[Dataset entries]

::::

(* ===== verification/Progress.v ===== *)
(** * Progress and cancellation ([crates/lr-engine/src/progress.rs])

    A job polls a flag that others set whenever they like, and tells a sink what
    it does. The flag is an oracle: the n-th load of the run may find anything. *)

From S2P Require Import Prelude Steps.

(** What the sink is told. *)
Inductive ProgressEvent := PhaseEvent (name : bytes) | BytesEvent (done total : Z).

Record EngineContext := {
  ctx_progress : bool;                 (* a sink listens *)
  ctx_cancel : option (nat -> bool);   (* the flag, load by load *)
}.

(** What a run has done to the outside: loads of the flag, and events sent. *)
Record Run := { run_loads : nat; run_events : list ProgressEvent }.

Definition start_run : Run := {| run_loads := 0; run_events := [] |}.

Definition REPORT_STEP : Z := 64 * 1024 * 1024.

Record Reporter := {
  pr_context : EngineContext;
  pr_total : Z;
  pr_last_report : Z;
  pr_step : Z;
}.

Module Progress.
Definition silent : EngineContext := {| ctx_progress := false; ctx_cancel := None |}.

Definition emit (c : EngineContext) (e : ProgressEvent) : step Run unit :=
  modify (fun r =>
    if ctx_progress c then {| run_loads := run_loads r; run_events := run_events r ++ [e] |} else r).

Definition phase (c : EngineContext) (name : bytes) : step Run unit := emit c (PhaseEvent name).

Definition report_bytes (c : EngineContext) (done total : Z) : step Run unit :=
  emit c (BytesEvent done total).

Definition check_cancel (c : EngineContext) : step Run unit := fun r =>
  match ctx_cancel c with
  | Some flag =>
    let r1 := {| run_loads := S (run_loads r); run_events := run_events r |} in
    if flag (run_loads r) then (r1, Err Cancelled) else (r1, Ok tt)
  | None => (r, Ok tt)
  end.

(** [EngineContext::reporter]. *)
Definition reporter (c : EngineContext) (total : Z) : step Run Reporter :=
  do* _ := check_cancel c in
  step_ret {| pr_context := c; pr_total := total; pr_last_report := 0; pr_step := REPORT_STEP |}.

Definition reported (p : Reporter) (done : Z) : Reporter :=
  {| pr_context := pr_context p; pr_total := pr_total p; pr_last_report := done;
     pr_step := pr_step p |}.

(** [Reporter::report]; the subtraction saturates. *)
Definition report (p : Reporter) (done : Z) : step Run Reporter :=
  do* _ := check_cancel (pr_context p) in
  if pr_step p <=? Z.max 0 (done - pr_last_report p) then
    do* _ := report_bytes (pr_context p) done (pr_total p) in
    step_ret (reported p done)
  else step_ret p.

(** [Reporter::finish]. *)
Definition finish (p : Reporter) (done : Z) : step Run Reporter :=
  do* _ := report_bytes (pr_context p) done (pr_total p) in
  step_ret (reported p done).

(** A loop that reports: the run, the [&mut Reporter] and the loop's own state. *)
Definition tracked (T : Type) : Type := Run * Reporter * T.

Definition report_tracked {T} (done : Z) : step (tracked T) unit := fun '(run, p, s) =>
  match report p done run with
  | (run, Ok p) => ((run, p, s), Ok tt)
  | (run, Err e) => ((run, p, s), Err e)
  end.

Definition finish_tracked {T} (done : Z) : step (tracked T) unit := fun '(run, p, s) =>
  match finish p done run with
  | (run, Ok p) => ((run, p, s), Ok tt)
  | (run, Err e) => ((run, p, s), Err e)
  end.

Definition inside {T A} (m : step T A) : step (tracked T) A := fun '(run, p, s) =>
  let '(s, r) := m s in ((run, p, s), r).

(** A silent run is never cancelled and sends nothing. *)
Lemma check_cancel_silent r : check_cancel silent r = (r, Ok tt).
Proof. done. Qed.

Lemma report_tracked_cases {T} done (st : tracked T) :
  match report_tracked done st with
  | ((_, _, s), Ok _) => s = snd st
  | ((_, _, s), Err e) => s = snd st /\ e = Cancelled
  end.
Proof.
  destruct st as [[run p] s]. unfold report_tracked, report, step_bind, check_cancel. cbn [snd].
  destruct (ctx_cancel (pr_context p)) as [flag|]; [destruct (flag _)|]; try done;
    destruct (_ <=? _); done.
Qed.

Lemma report_tracked_silent {T} done (run : Run) (p : Reporter) (s : T) : ctx_cancel (pr_context p) = None ->
  exists run' p', report_tracked done (run, p, s) = ((run', p', s), Ok tt) /\ ctx_cancel (pr_context p') = None.
Proof.
  intros Hc. unfold report_tracked, report, step_bind, check_cancel. rewrite Hc.
  destruct (_ <=? _); cbn; eauto.
Qed.

(** ** Throttling *)
Definition is_bytes (e : ProgressEvent) : bool :=
  match e with BytesEvent _ _ => true | PhaseEvent _ => false end.

Definition bytes_sent (r : Run) : Z := zlen (List.filter is_bytes (run_events r)).

(** Every event sent so far stands for [pr_step] units of progress. *)
Definition throttled (p : Reporter) (r : Run) : Prop :=
  0 < pr_step p /\ 0 <= pr_last_report p /\ bytes_sent r * pr_step p <= pr_last_report p.

Lemma report_throttled p done r :
  throttled p r ->
  match report p done r with
  | (r', Ok p') => throttled p' r' /\ pr_step p' = pr_step p /\
      pr_last_report p' <= Z.max (pr_last_report p) done
  | (r', Err e) => e = Cancelled /\ bytes_sent r' = bytes_sent r
  end.
Proof.
  intros (Hs & Hl & Ht). unfold report, step_bind, check_cancel.
  assert (forall r1, bytes_sent r1 = bytes_sent r ->
    match (if pr_step p <=? Z.max 0 (done - pr_last_report p) then
      step_bind (report_bytes (pr_context p) done (pr_total p)) (fun _ => step_ret (reported p done))
      else step_ret p) r1 with
    | (r', Ok p') => throttled p' r' /\ pr_step p' = pr_step p /\
        pr_last_report p' <= Z.max (pr_last_report p) done
    | (r', Err e) => e = Cancelled /\ bytes_sent r' = bytes_sent r
    end) as Hgo.
  { intros r1 Hr. destruct (Z.leb_spec (pr_step p) (Z.max 0 (done - pr_last_report p))) as [Hd|Hd].
    - unfold step_bind, report_bytes, emit, modify, step_ret. split_and!; [|done|cbn; lia].
      unfold throttled, reported. cbn [pr_step pr_last_report]. split_and!; [done|lia|].
      assert (bytes_sent (if ctx_progress (pr_context p)
        then {| run_loads := run_loads r1; run_events := run_events r1 ++ [BytesEvent done (pr_total p)] |}
        else r1) <= bytes_sent r1 + 1) as Hb.
      { unfold bytes_sent. destruct (ctx_progress _); cbn [run_events]; [|lia].
        rewrite List.filter_app, zlen_app. cbn [List.filter is_bytes]. rewrite zlen_cons, zlen_nil. lia. }
      rewrite Hr in Hb. clear -Hb Ht Hd Hs. nia.
    - cbn. split_and!; [|done|lia]. unfold throttled. rewrite Hr. split_and!; lia. }
  destruct (ctx_cancel (pr_context p)) as [flag|]; [|by apply Hgo].
  destruct (flag (run_loads r)); [done|]. by apply Hgo.
Qed.

(** [report] for each of [dones], in order. *)
Definition reports (p : Reporter) (dones : list Z) : step Run Reporter := step_fold report dones p.

(** Throttling bounds the events whatever a job reports: between two byte
    events lie at least [REPORT_STEP] units, so a job whose counts stay below
    [bound] sends at most [bound / REPORT_STEP] of them, and the only error a
    report ends with is the requested cancellation. *)
Theorem reports_throttled (c : EngineContext) (total bound : Z) (dones : list Z) (r0 r1 : Run) (p : Reporter) :
  Forall (fun d => d <= bound) dones -> 0 <= bound -> bytes_sent r0 = 0 ->
  reporter c total r0 = (r1, Ok p) ->
  bytes_sent r1 = 0 /\
  match reports p dones r1 with
  | (r2, Ok _) => bytes_sent r2 <= bound / REPORT_STEP
  | (r2, Err e) => e = Cancelled /\ bytes_sent r2 <= bound / REPORT_STEP
  end.
Proof.
  intros Hd Hb H0 Hp. assert (throttled p r1 /\ bytes_sent r1 = 0 /\ pr_step p = REPORT_STEP /\
    pr_last_report p <= bound) as (Ht & H1 & Hst & Hl).
  { unfold reporter, step_bind, check_cancel in Hp.
    destruct (ctx_cancel c) as [flag|]; [destruct (flag (run_loads r0)); [done|]|];
      injection Hp as <- <-; cbn; unfold throttled, bytes_sent, REPORT_STEP in *; cbn in *; lia. }
  split; [done|]. clear Hp H0. revert p r1 Ht H1 Hst Hl.
  cut (forall p r, throttled p r -> pr_step p = REPORT_STEP -> pr_last_report p <= bound ->
    match reports p dones r with
    | (r2, Ok _) => bytes_sent r2 <= bound / REPORT_STEP
    | (r2, Err e) => e = Cancelled /\ bytes_sent r2 <= bound / REPORT_STEP
    end); [intros Hc p r Ht _ Hst Hl; by apply Hc|].
  assert (forall p r, throttled p r -> pr_step p = REPORT_STEP -> pr_last_report p <= bound ->
    bytes_sent r <= bound / REPORT_STEP) as Hbound.
  { intros p r (_ & _ & Ht) Hs Hl. rewrite Hs in Ht. apply Z.div_le_lower_bound; unfold REPORT_STEP in *; lia. }
  induction Hd as [|d dones Hd1 _ IH]; intros p r Ht Hst Hl.
  - by apply (Hbound p).
  - unfold reports. cbn [step_fold]. unfold step_bind.
    pose proof (report_throttled p d r Ht) as Hr. destruct (report p d r) as [r1 [p1|e]].
    + destruct Hr as (Ht1 & Hs1 & Hl1). apply IH; [done|congruence|lia].
    + destruct Hr as [-> ->]. split; [done|]. by apply (Hbound p).
Qed.
End Progress.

::::

**DIRECTIONS FOR THIS TASK**
Take the lines from the top of the data through the one that contains "modify (fun r =>" and copy them exactly, leaving out every line after it.

**RESPONSE FOR THIS EXERCISE**
(* ===== verification/Progress.v ===== *)
(** * Progress and cancellation ([crates/lr-engine/src/progress.rs])

    A job polls a flag that others set whenever they like, and tells a sink what
    it does. The flag is an oracle: the n-th load of the run may find anything. *)

From S2P Require Import Prelude Steps.

(** What the sink is told. *)
Inductive ProgressEvent := PhaseEvent (name : bytes) | BytesEvent (done total : Z).

Record EngineContext := {
  ctx_progress : bool;                 (* a sink listens *)
  ctx_cancel : option (nat -> bool);   (* the flag, load by load *)
}.

(** What a run has done to the outside: loads of the flag, and events sent. *)
Record Run := { run_loads : nat; run_events : list ProgressEvent }.

Definition start_run : Run := {| run_loads := 0; run_events := [] |}.

Definition REPORT_STEP : Z := 64 * 1024 * 1024.

Record Reporter := {
  pr_context : EngineContext;
  pr_total : Z;
  pr_last_report : Z;
  pr_step : Z;
}.

Module Progress.
Definition silent : EngineContext := {| ctx_progress := false; ctx_cancel := None |}.

Definition emit (c : EngineContext) (e : ProgressEvent) : step Run unit :=
  modify (fun r =>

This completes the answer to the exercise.